Three students to compete in programming world finals in Poland
May 14, 2012
Three Iowa State students are headed to Poland to compete at the Association for Computing Machinery international collegiate programming contest from May 14 to 18 at the University of Warsaw.
Devon Eilers, junior in management information systems; Kerrick Staley, senior in compuer engineering; and Bryce Sandlund, senior in computer science, will be competing with 333 other individuals from schools such as MIT, Standford and Carnegie Mellon as well as other top universities around the world.
After winning second place at the regional competition, the team was qualified to the world finals in Poland. Originally the team had been awarded seventh place due to a disqualification in the last few minutes of the regional competition.
Sandlund said one of their programs had been written in a way that, during the competition, judges had decided used techniques that were not allowed. They had disqualified the solution with a new rule created in the last remaining seconds, which Sandlund said he felt was not fair at all.
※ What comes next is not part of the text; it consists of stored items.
(** White space collapsed, as a substitution: every run of white space
    becomes one space, and none is left at either end. *)
Definition collapse_ws (s : str) : str := strip (re_sub_plus isspace " " s).

Definition rstrip_with (p : ascii -> bool) (s : str) : str :=
  rev (drop_while p (rev s)).



(** ** Documents and answers *)

(** The rank of a heading element, [h1] to [h6]. *)
Definition heading_rank (n : node) : option Z :=
  match n with
  | Tag name _ _ =>
      if str_eqb name "h1" then Some 1%Z
      else if str_eqb name "h2" then Some 2%Z
      else if str_eqb name "h3" then Some 3%Z
      else if str_eqb name "h4" then Some 4%Z
      else if str_eqb name "h5" then Some 5%Z
      else if str_eqb name "h6" then Some 6%Z
      else None
  | _ => None
  end.

(** The two-line robots.txt of the design document. *)
Definition private_robots : str :=
  "User-agent: *" ++ [ascii_of_N 10] ++ "Disallow: /private".

(** The answers [fetch_html] turns into [(None, None)]: an exception, a
    status other than 200, a content type that names neither HTML nor
    XHTML. *)
Definition fetch_failure (r : http_result) : Prop :=
  match r with
  | Raised => True
  | Response status ct _ _ =>
      status <> 200%Z \/
      (contains (lower (match ct with Some c => c | None => "" end)) "text/html" = false /\
       contains (lower (match ct with Some c => c | None => "" end))
                "application/xhtml+xml" = false)
  end.

(** ** The crawl *)

(** The counter is the number of records and never passes the budget. *)
Definition counted (cfg : JobConfig) (st : crawl_state) : Prop :=
  processed st = Z.of_nat (length (records st)) /\
  (processed st <= Z.max 0 (cfg_max_pages cfg))%Z.

(** Requests sent so far. *)
Definition fetches (st : crawl_state) : list request :=
  flat_map (fun e => match e with EvGet r => [r] | _ => [] end) (trace st).

(** The frontier is a queue: entries leave at the head and links enter at
    the tail.  To speak of depth, the frontier is shadowed by a list of
    depths, one per entry: a seed has depth 0, a link discovered on a page
    of depth [d] has depth [d + 1].  The depths are not part of the state;
    they are computed beside the loop. *)
Inductive frontier_event :=
| Dequeued (url : str) (depth : nat)
| Enqueued (url : str) (depth : nat).

Section Schedule.

Context {U : UrlLib} {H : HtmlLib} {W : World}.
Variable cfg : JobConfig.

(** What the first [n] turns do to the frontier, with depths. *)
Fixpoint schedule (n : nat) (st : crawl_state) (depths : list nat)
  : list frontier_event :=
  match n with
  | O => []
  | S n' =>
      if loop_cond cfg st then
        match q st, depths with
        | popped :: rest, d :: ds =>
            let st' := loop_body cfg st in
            let links := skipn (length rest) (q st') in
            Dequeued popped d
            :: map (fun l => Enqueued l (S d)) links
            ++ schedule n' st' (ds ++ repeat (S d) (length links))
        | _, _ => []
        end
      else []
  end.

(** The entries popped in the first [n] turns, from the loop alone. *)
Fixpoint popped_urls (n : nat) (st : crawl_state) : list str :=
  match n with
  | O => []
  | S n' =>
      if loop_cond cfg st then
        match q st with
        | popped :: _ => popped :: popped_urls n' (loop_body cfg st)
        | [] => []
        end
      else []
  end.

Definition dequeued_of (evs : list frontier_event) : list str :=
  flat_map (fun e => match e with Dequeued u _ => [u] | Enqueued _ _ => [] end) evs.

(** Strict breadth-first order: after an entry of depth [k] was dequeued,
    only links deeper than [k] are enqueued.  So when an entry of depth
    [d + 1] is dequeued, every link of depth [d] is already in. *)
Fixpoint breadth_first (evs : list frontier_event) : Prop :=
  match evs with
  | [] => True
  | Dequeued _ k :: later =>
      (forall link d, In (Enqueued link d) later -> (k < d)%nat) /\ breadth_first later
  | Enqueued _ _ :: later => breadth_first later
  end.

(** The depths in the frontier span at most two levels, the lower first. *)
Definition levels (lo : nat) (depths : list nat) : Prop :=
  exists a b, depths = repeat lo a ++ repeat (S lo) b.

Definition deeper_than (lo : nat) (e : frontier_event) : Prop :=
  match e with
  | Dequeued _ k => (lo <= k)%nat
  | Enqueued _ d => (lo < d)%nat
  end.

End Schedule.

(** ** File names *)

(** The characters of a slug: lowercase letters, digits, [-], [_], [.]. *)
Definition safe_char (c : ascii) : bool :=
  islower c || isdigit c || mem_char "-_." c.

(** Neither end of the string satisfies [p]. *)
Definition ends_clear (p : ascii -> bool) (s : str) : Prop :=
  match s with c :: _ => p c = false | [] => True end /\
  match rev s with c :: _ => p c = false | [] => True end.

(** No hyphen is followed by a hyphen. *)
Fixpoint hyphens_single (s : str) : Prop :=
  match s with
  | [] => True
  | c :: t =>
      match t with
      | d :: _ => ~ (is_hyphen c = true /\ is_hyphen d = true)
      | [] => True
      end /\ hyphens_single t
  end.

(** What [os.path.join] puts between [a] and a relative component. *)
Definition sep_after (a : str) : str :=
  if negb (truthy a) || endswith_slash a then "" else "/".

(** A component made of slug characters that does not start with [-],
    [.] or [_]. *)
Definition safe_name (c : str) : Prop :=
  c <> [] /\ forallb safe_char c = true /\
  match c with x :: _ => trimmed x = false | [] => True end.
This is where Simanta Mitra, the team’s faculty adviser and coach, stepped in. Seeing the team had solved the problem before the new rule had been set and the solution had been accepted, Mitra submitted a formal appeal with association. The appeal was successful, moving the ISU team to second place and giving them a position to compete in the World Finals.
Laurel Tweed, program coordinator for the department of computer science, said that Iowa State’s teams usually do very well.
“If we don’t send someone to the finals, they’ve usually placed pretty high,” Tweed said. “Probably because of all Dr. Mitra’s preparation efforts.”
Tweed said Mitra has been advising teams for years, and does a lot of work with students to get them ready. This includes such practices as organizing practice runs or bringing them to practice competitions, which usually occur every other weekend before the competition.
Sandlund said Mitra offered a lot of advice and material for the team to look at, but that Sandlund felt mostly responsible for his own advancement. He said he has been trying to expand his knowledge base with different programming techniques and has been looking over previous world finals problem sets and solutions.
Tweed said this year’s team differs from those of the past because they all come from different majors. In past years, student competitors have usually been computer science majors.
“Each team member brings something unique to the process,” Tweed said. “Staley is good at time management, Eilers recognizes underlying difficulty in a seemingly simple problem and Sandlund is good at balancing thinking and doing — a critical skill for recognizing when to stop planning and start coding.”
Sandlund said the team works very well together.
“Our personalities are very similar,” Sandlund said. “It just kind of clicked.”
Problems at the programming competition are problem-solving questions that are answered with a programming algorithm that will compute the right answer in the right amount of time — approximately 45 seconds for the program to run over the data.
“The problems are pretty easy to understand,” Sandlund said. “Doing the programming behind it is harder to understand.”
Sandlund added that the problems at the world finals will be much more difficult than what the team has seen before.
“We’re all only second year students,” Sandlund said. “I haven’t even had a few of the computer science classes that really help with the competition. … Some of the problems are beyond me.”
Sandlund said he does not expect to win the world finals.
“We’re going to the competition [but] we’re not going to be one of the top 25 or 50, but we’re going to do the best that we can,” Sandlund said. “It’s cool enough to get this far.”